Tuesday, January 02, 2018

Hyperactive detection device

Humans evolved a Hypersensitive Agency Detection Device (HADD). Most humans seem to be hardwired to believe that agents explain various facts; this tendency seems to include all sorts of invisible agents, including God, gods, ghosts, and so forth. The advance of science has systematically reduced the need to invoke invisible agents, by providing naturalistic explanations for things previously explained by invisible agents.

Why does the the relatively new discipline of cognitive science of religion support the claim that we have a Hyperactive Agency Detection Device (HADD), which causes human beings to naturally form beliefs about invisible agents? Considering HADD’s poor track record of producing true beliefs about invisible agents in general, why should we trust it when it produces a belief about one invisible agent, the God of theism?

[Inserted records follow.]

(** * Risk-scoring engine of the whistleblower workbench

    A shallow embedding of the feature extractor
    (ml/training/feature-extractor.js), the [FraudDetector] class
    (ml/models/fraud-detector.js), the scoring route
    (app/api/ml/score/route.js) and the feature and validation steps of
    the training script (ml/training/train-model.js), followed by the
    properties the specification states about them and by further
    properties of the code.

    Numbers.  An ECMAScript number is modelled by [num]: the three
    special values NaN, +Infinity, -Infinity, or a finite value.  A
    finite double is represented by the rational it denotes and finite
    arithmetic is exact: binary64 rounding and overflow to infinity are
    not modelled, and the two zeros are identified (every divisor in the
    embedded code is a length, a left-to-right sum started at 0, or an
    operand guarded by [|| 1], none of which is ever -0).  [Math.sqrt]
    is a parameter on the finite non-negative numbers, and [Math.log1p]
    on the finite numbers above -1.

    Values.  A feature vector, a threshold table and the maps the code
    accumulates are objects with string keys: association lists in
    property order, since the order of [Object.entries] decides the
    order of the factors and the ties among learned patterns.  Every
    value of a feature vector is a number; an absent property reads as
    [undefined], which compares as NaN.  The text of a template literal
    is kept as its pieces, without formatting the numbers.

    Files.  The text of a file is identified with the JSON value it
    parses to, or is unparseable; [JSON.stringify] followed by
    [JSON.parse] acts on values. *)

From Stdlib Require Import ZArith QArith Qround Qabs Lqa Lia Bool List String Ascii.
From Stdlib Require Import OrdersEx Sorted RelationClasses Permutation.
Import ListNotations.
Open Scope string_scope.
Open Scope Q_scope.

i) Jeff states this as if it's a fact, which Christians (or theists) must explain. However, this is just a postulate of evolutionary psychology. Have cognitive scientists isolated and identified a HADD mechanism in the brain? Where in the brain can this device be found? What's the physical structure of this device? 

ii) If they can't locate HADD in the brain, then aren't they guilty of inferring an indetectable cause? But in that event, the HADD postulate is in itself a prime example of hypersensitive agency detection. So the postulate is self-refuting. 

iii) Does HADD have a poor track record? Has scientific progress systematically reduced the need to invoke invisible agents? 

Let's consider some examples of HADD. Forensic scientists who infer a murderer from circumstantial evidence. Inferring that invisible pathogens (bacteria, viruses) cause disease. Inferring that rats carrying fleas carrying bacteria are the cause of Bubonic plague. Inferring that some infections are caused by waterborne pathogens (e.g. cholera, salmonella). Or airborne diseases (e.g. TB). Or radiation poisoning.  

Inferring that some snakes are dangerous due to the chemical composition of venom. Or box jellyfish. Or death by nerve agents (e.g. sarin).  

Inferring that visible objects are composed of invisible molecules, atoms, subatomic particles and energy fields. Inferring that objects fall to earth due to the invisible force of gravity. 

What about inferring that a landscape was produced by invisible past events like erosion and volcanic action? 

What about a farmer who infers that a weasel killed his chickens at night, or wolves killed his sheep at night, based on footprints and bloody remains? 

Jeff might object that some of these factors aren't "agents" in the technical sense of personal agents, but the general principle is the same. Inferring an invisible cause for a visible effect. Is the hypothetical HADD postulate confined to personal agents, or is that just a special case of the general human tendency to trace many outcomes back to invisible factors? Invisible in time, place, or scale? 

If Jeff and other like-minded atheists try to confine the principle to personal agency, that's special pleading. An ad hoc restriction on a general principle to artificially target supernatural explanations while exempting naturalistic alternatives. Jeff has a bad habit of compartmentalizing issues.  

iv) Even assuming that we're hardwired to detect invisible agency, why would that be the case unless it conferred a survival advantage? Wouldn't that be truth-conducive? Isn't that how Darwinians attempt to deflect Plantinga's evolutionary argument against naturalism?